Instructions to follow:
The following data has a line with "(∀ q x, c_vars" and a line with "rewrite !lookup_insert_ne, view_lookup". Write out exactly those lines and all the lines between them.

========================

(* ===== verification/ConfigSpec.v ===== *)
(** * Properties of the configuration system

    The theorems about [Config] and [ConfigVar], proved from the rules of
    [ConfigInv] and [ConfigThm], and their instances on a small concrete
    configuration. *)
From S2P Require Import Prelude CppStd Lock Yaml Config ConfigInv ConfigThm.

#[local] Arguments load_var : simpl never.

Section spec.
Context {Ext : Type} `{Hty : CfgTypesOk Ext} `{Hyl : YamlLaws} {Cb : ty → Type}.
Context (run_cb : ∀ t, Cb t → val t → val t → M (Cfg Cb) unit).
Implicit Types (s : Cfg Cb).


(** C3. If every listener is quiet (it returns, without throwing, and
    touches no configuration variable) and the document has no undefined
    node in it (none that was parsed has), loading it refines assignments
    to an abstract map: seen
    as a map from names to values, the registry after [LoadFromYaml] is the
    old one with the entries of the document (every path of valid names,
    parents before children) assigned one after the other, where an entry
    with no variable or an unreadable text changes nothing; names, types,
    descriptions and listeners stay. *)
Theorem LoadFromYaml_refines root s :
  (∀ t (c : Cb t), quiet run_cb c) → wf_node root = true → cfg_wf s →
  wp (LoadFromYaml run_cb root) (λ _ s', cfg_wf s' ∧ val_step s s' ∧
    view s' = load_entries (members "" root) (view s)) s.
Proof. intros. by apply wp_LoadFromYaml. Qed.

(** The texts a document has for a name, in document order. *)
Definition texts_of (name : string) (root : Node) : list string :=
  omap (λ i, if str_empty i.1 then None
             else if decide (transform tolower i.1 = name) then Some (node_text i.2) else None)
    (members "" root).

Lemma load_entries_lookup name l (c : gmap string anyval) :
  load_entries l c !! name = (λ x, foldl (flip assign_val) x
    (omap (λ i, if str_empty i.1 then None
             else if decide (transform tolower i.1 = name) then Some (node_text i.2) else None) l))
    <$> c !! name.
Proof.
  unfold load_entries. revert c. induction l as [|i l IH]; intros c; simpl; [by destruct (c !! name)|].
  rewrite IH. unfold load_entry. destruct (str_empty i.1); [done|].
  destruct (decide (transform tolower i.1 = name)) as [->|Hne].
  - rewrite lookup_alter_eq. by destruct (c !! name).
  - by rewrite lookup_alter_ne.
Qed.

Lemma assign_all_last {t} (old : val t) l : (∀ v w : val t, val_eqb t v w = true ↔ v = w) →
  foldl (flip assign_val) (AnyVal t old) l = AnyVal t (default old (last (omap (parse t) l))).
Proof.
  intros Heq. revert old. induction l as [|x l IH]; intros old; [done|]. simpl.
  unfold assign_val at 2. simpl. destruct (parse t x) as [v|]; [|apply IH].
  assert (new_val t v old = v) as ->.
  { unfold new_val. destruct (val_eqb t v old) eqn:E; [|done]. by apply Heq in E. }
  rewrite IH. change (list_omap _ _ (parse t) l) with (omap (parse t) l).
  destruct (omap (parse t) l) as [|w l']; [done|].
  rewrite last_cons_cons. by destruct (last (w :: l')) eqn:E; [|by apply last_None in E].
Qed.

(** After loading, each variable has the value of the last readable
    entry under its name, compared without case, and its old value if the
    document has none. *)
Theorem LoadFromYaml_last_wins root name t (old : val t) s :
  (∀ t (c : Cb t), quiet run_cb c) → wf_node root = true → cfg_wf s →
  (∀ v w : val t, val_eqb t v w = true ↔ v = w) →
  view s !! name = Some (AnyVal t old) →
  wp (LoadFromYaml run_cb root) (λ _ s',
    view s' !! name = Some (AnyVal t (default old (last (omap (parse t) (texts_of name root)))))) s.
Proof.
  intros Hq Hr Hwf Heq Hv. eapply wp_mono; [|by apply wp_LoadFromYaml]. intros [] s' (_ & _ & ->).
  rewrite load_entries_lookup, Hv. simpl. f_equal. by apply assign_all_last.
Qed.

(** C27. The registering look-up finds or creates: it returns the variable
    of that name and type if there is one; it throws
    [std::invalid_argument] on an invalid name; and otherwise it returns a
    new variable with the default value, which replaces a variable of
    another type in the registry.  No existing variable object changes. *)
Theorem Lookup_default_spec t name (d : val t) desc s :
  cfg_wf s →
  wpx (Lookup_default t name d desc)
    (λ p s', cfg_wf s' ∧ has_var t p s' ∧ c_datas s' !! name = Some p ∧
      (∀ q x, c_vars s !! q = Some x → c_vars s' !! q = Some x) ∧
      match registered s t name with
      | Some q => p = q ∧ view s' = view s
      | None => valid_name name ∧ c_vars s !! p = None ∧ view s' = <[name := AnyVal t d]> (view s)
      end)
    (λ e s', e = StdException name ∧ ¬ valid_name name ∧ registered s t name = None ∧
      cfg_wf s' ∧ view s' = view s) s.
Proof.
  intros Hwf. pose proof Hwf as [Hh Hl]. eapply wpx_mono; [..|by apply wpx_Lookup_default].
  - intros p s'. destruct (registered s t name) as [q|] eqn:Hreg.
    + intros [-> Hs']. split; [by eapply cfg_wf_ext|]. destruct Hs' as [-> _].
      unfold registered in Hreg. apply bind_Some in Hreg as (p & Hn & Hreg).
      apply bind_Some in Hreg as ([t' var] & Hp & Hreg). case_guard; [|done]. simplify_eq/=.
      split_and!; try done. by exists var.
    + intros (Hv & -> & Hs'). assert (c_vars s !! c_next s = None) as Hnew.
      { destruct (c_vars s !! c_next s) eqn:E; [|done]. apply (ch_next s Hh) in E. lia. }
      split_and!.
      * eapply cfg_wf_ext; [exact Hs'|]. split; [|done].
        apply cfg_heap_register; [done| |done..]. by apply valid_name_lower.
      * destruct Hs' as [-> _]. eexists. apply lookup_insert_eq.
      * destruct Hs' as [-> _]. apply lookup_insert_eq.
      * destruct Hs' as [-> _]. intros q x Hq. simpl. rewrite lookup_insert_ne; [done|].
        intros <-. congruence.
      * done.
      * done.
      * rewrite (view_ext _ _ Hs'). apply map_eq. intros n. rewrite view_lookup. simpl.
        destruct (decide (n = name)) as [->|Hne].
        { rewrite !lookup_insert_eq. simpl. by rewrite lookup_insert_eq. }
        rewrite !lookup_insert_ne, view_lookup by done.
        destruct (c_datas s !! n) as [q|] eqn:Hq; [|done]. simpl.
        destruct (ch_datas s Hh n q Hq) as (_ & x & Hx & _).
        rewrite lookup_insert_ne; [done|]. intros <-. congruence.
  - intros e s' (-> & Hn & Hv & Hs'). split_and!; try done; [by eapply cfg_wf_ext|by apply view_ext].
Qed.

========================

Solved problem:
      (∀ q x, c_vars s !! q = Some x → c_vars s' !! q = Some x) ∧
      match registered s t name with
      | Some q => p = q ∧ view s' = view s
      | None => valid_name name ∧ c_vars s !! p = None ∧ view s' = <[name := AnyVal t d]> (view s)
      end)
    (λ e s', e = StdException name ∧ ¬ valid_name name ∧ registered s t name = None ∧
      cfg_wf s' ∧ view s' = view s) s.
Proof.
  intros Hwf. pose proof Hwf as [Hh Hl]. eapply wpx_mono; [..|by apply wpx_Lookup_default].
  - intros p s'. destruct (registered s t name) as [q|] eqn:Hreg.
    + intros [-> Hs']. split; [by eapply cfg_wf_ext|]. destruct Hs' as [-> _].
      unfold registered in Hreg. apply bind_Some in Hreg as (p & Hn & Hreg).
      apply bind_Some in Hreg as ([t' var] & Hp & Hreg). case_guard; [|done]. simplify_eq/=.
      split_and!; try done. by exists var.
    + intros (Hv & -> & Hs'). assert (c_vars s !! c_next s = None) as Hnew.
      { destruct (c_vars s !! c_next s) eqn:E; [|done]. apply (ch_next s Hh) in E. lia. }
      split_and!.
      * eapply cfg_wf_ext; [exact Hs'|]. split; [|done].
        apply cfg_heap_register; [done| |done..]. by apply valid_name_lower.
      * destruct Hs' as [-> _]. eexists. apply lookup_insert_eq.
      * destruct Hs' as [-> _]. apply lookup_insert_eq.
      * destruct Hs' as [-> _]. intros q x Hq. simpl. rewrite lookup_insert_ne; [done|].
        intros <-. congruence.
      * done.
      * done.
      * rewrite (view_ext _ _ Hs'). apply map_eq. intros n. rewrite view_lookup. simpl.
        destruct (decide (n = name)) as [->|Hne].
        { rewrite !lookup_insert_eq. simpl. by rewrite lookup_insert_eq. }
        rewrite !lookup_insert_ne, view_lookup by done.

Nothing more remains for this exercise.